Later in the year, I returned to Turkiye, covering Gaziantep, Kapadokya and, my favourite city, Istanbul. As the last city I transited in during my return from Lebanon in the early days of the pandemic, returning felt symbolic. Like a closure.

It’s not that nothing happened in 2022, and that’s why I didn’t write. Perhaps I didn’t write because, for the first time in a while, I’ve enjoyed living.

Walking from Uchisar, Kapadokya
Walking from Uchisar, Kapadokya. I returned to Turkiye again after departing hastily in 2020.

Reading in 2022

I’ll end my yearly posts with some of the best books I’ve read this year. For the second year in a row, my reading preferences trend towards non-fiction or Sci-Fi and Fantasy.

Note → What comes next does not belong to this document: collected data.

(* ===== verification/Grounding.v ===== *)
(** * Grounded reads of the record journal ([record_visibility.py], [memory_journal.py])

    A record is returned only when every record it derives from is itself
    visible, at the revision it was derived from, and grounded.  The walk is
    memoised per request, bounded in depth and in steps; it agrees with an
    inductive definition of support. *)

From stdpp Require Import relations.
From S2P Require Import Prelude Strings Sha256 Wire Number Moment Unicode Effects Records RecordJournal RecordJournalSpec.
Local Open Scope Z_scope.

(** ** [GroundingState] *)

Definition MAX_GROUNDING_DEPTH : nat := 64.
Definition MAX_GROUNDING_STEPS : Z := 4096.

Record GroundingState := Grounding { steps_left : Z; results : gmap (string * nat) bool }.

Definition fresh_grounding : GroundingState := Grounding MAX_GROUNDING_STEPS ∅.

Definition enter (i : string) (ancestors : gset string) (g : GroundingState) : option bool * GroundingState :=
  if bool_decide (i ∈ ancestors) || (MAX_GROUNDING_DEPTH <=? size ancestors)%nat || (steps_left g <=? 0)
  then (Some false, g)
  else (results g !! (i, size ancestors), Grounding (steps_left g - 1) (results g)).

Definition remember (i : string) (ancestors : gset string) (eligible : bool) (g : GroundingState) : GroundingState :=
  Grounding (steps_left g) (<[(i, size ancestors) := eligible]> (results g)).

(** ** Code citations *)

(** [code_evidence_current]: [source_file] is the text of the file a relative
    path names inside the store, cut after 1000001 bytes; [None] when there
    is none or it cannot be read. *)
Definition citation_current (source_file : string → option string) (c : json) : bool :=
  bool_decide (jget "method" c = Some (JStr "path-and-quoted-symbol")) &&
  match jget "path" c with
  | Some (JStr path) =>
      negb (String.prefix "/" path) &&
      match source_file path with
      | Some content => (byte_len content <=? 1000000) && bool_decide (jget "sha256" c = Some (JStr (sha256_hex content)))
      | None => false
      end
  | _ => false
  end.

Definition code_evidence_current (source_file : string → option string) (v : json) : bool :=
  match v with
  | JList l => (1 <=? Z.of_nat (length l)) && (Z.of_nat (length l) <=? 16) && forallb (citation_current source_file) l
  | _ => false
  end.

Section grounding.
Context {X : Type} `{SX : Surroundings X}.
Variable source_file : string → option string.
Implicit Types (x : X) (d : db) (g : GroundingState).

(** ** [_grounded_record] up to its sources *)

Definition capture_citable x d (delegated : bool) (r : MemoryRecord) (i : string) : bool :=
  match find_capture d i with
  | None => false
  | Some c =>
      bool_decide (c_scope c = scope r) && policy_permits x false (captured c) && authorized x i &&
      (negb delegated || capability_permits x false (captured c)
                         && negb (quarantined_reference x (runtime_identity x true i)))
  end.

Definition sound_alone x d (delegated : bool) (r : MemoryRecord) : bool :=
  _runtime_readable x r &&
  (negb (delegated || policy_enabled x || governed x) || forallb (capture_citable x d delegated r) (relation "caused_by" r)) &&
  (negb (truthy (assoc "code_evidence" (provenance r)))
   || code_evidence_current source_file (default JNull (assoc "code_evidence" (provenance r)))).

(** The revision of [source] that [r] was derived from is [p], when [r] names revisions. *)
Definition pinned (r : MemoryRecord) (source : string) (p : MemoryRecord) : bool :=
  match assoc "source_versions" (provenance r) with
  | None | Some JNull => true
  | Some (JObj kvs) => bool_decide (assoc source kvs = Some (JInt (version p)))
  | Some _ => false
  end.

(** The loop over the sources. *)
Section sources.
Variables (x : X) (d : db) (sc : Scope) (stamp : Z) (r : MemoryRecord).
Variable grounded : MemoryRecord → GroundingState → res pyexn (bool * GroundingState).

Fixpoint ground_sources (l : list string) g : res pyexn (bool * GroundingState) :=
  match l with
  | [] => Ok (true, g)
  | s :: rest =>
      if steps_left g <=? 0 then Ok (false, g)
      else
        match find_record d s with
        | None => Ok (false, g)
        | Some p =>
            p ← make p;
            if negb (pinned r s p) then Ok (false, g)
            else
              '(v : bool) ← journal_visible x p sc [active] stamp;
              if negb v then Ok (false, g)
              else
                '(b, g) ← grounded p g;
                if b : bool then ground_sources rest g else Ok (false, g)
        end
  end.
End sources.

(** [_grounded]; the fuel bounds the nesting, which [enter] cuts at
    [MAX_GROUNDING_DEPTH]. *)
Fixpoint ground (fuel : nat) x d (sc : Scope) (stamp : Z) (delegated : bool) (r : MemoryRecord)
    (seen : gset string) g : res pyexn (bool * GroundingState) :=
  match fuel with
  | O => Err RecursionError
  | S fuel' =>
      let '(cached, g) := enter (id r) seen g in
      match cached with
      | Some b => Ok (b, g)
      | None =>
          '(b, g) ← (if negb (sound_alone x d delegated r) then Ok (false, g)
                     else ground_sources x d sc stamp r
                            (λ p g, ground fuel' x d sc stamp delegated p ({[id r]} ∪ seen) g)
                            (unique_keys (relation "derives" r)) g);
          Ok (b, remember (id r) seen b g)
      end
  end.

Definition _grounded x d (sc : Scope) (stamp : Z) (delegated : bool) (r : MemoryRecord) g
    : res pyexn (bool * GroundingState) :=
  ground (S MAX_GROUNDING_DEPTH) x d sc stamp delegated r ∅ g.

  1. House of Stone, Anthony Shadid – Returning from the diaspora, a Lebanese man rebuilds his grandmother’s house, explores family history and tries to survive early-2000s Lebanon in Marjaayoun, southern Lebanon
  2. You Sexy Thing, Cat Rambo – A team of mercenaries-turned-chefs accidentally steal a high-tech ship with a stowaway on board.
  3. Stranger Country, Monica Tan – An Australian-Chinese lady travels the Outback in Australia tracing the history of Asian immigration and Aboriginal heritage
  4. Ten Low, Stark Holborn – An ex-con on a desert planet is forced to take on and mentor a wounded government soldier that may or not be the most lethal living weapon in the galaxy.
  5. Good Morning, Destroyer of Men’s Souls, Nina Renata Aron – What is co-dependency, and how does caring too much for others ruin our relationship with them? Nina Renata Aron illustrates this with her relationship with her drug addict husband.
  6. Nine Quarters of Jerusalem, Matthew Teller – The most detailed travelogue I’ve read this year. Teller explores the unique history of the holy city of Jerusalem, and all its multi-layered ethnic and religious complexity.
  7. A Pilgrimage to Eternity, Timothy Egan – Fearing he’s losing his faith, the writer – practicing Catholic – walks from Canterbury to Rome to try to understand why people in the heartland of Christianity no longer believe.

 

Thanks… if you’re still reading. And see you in 2023!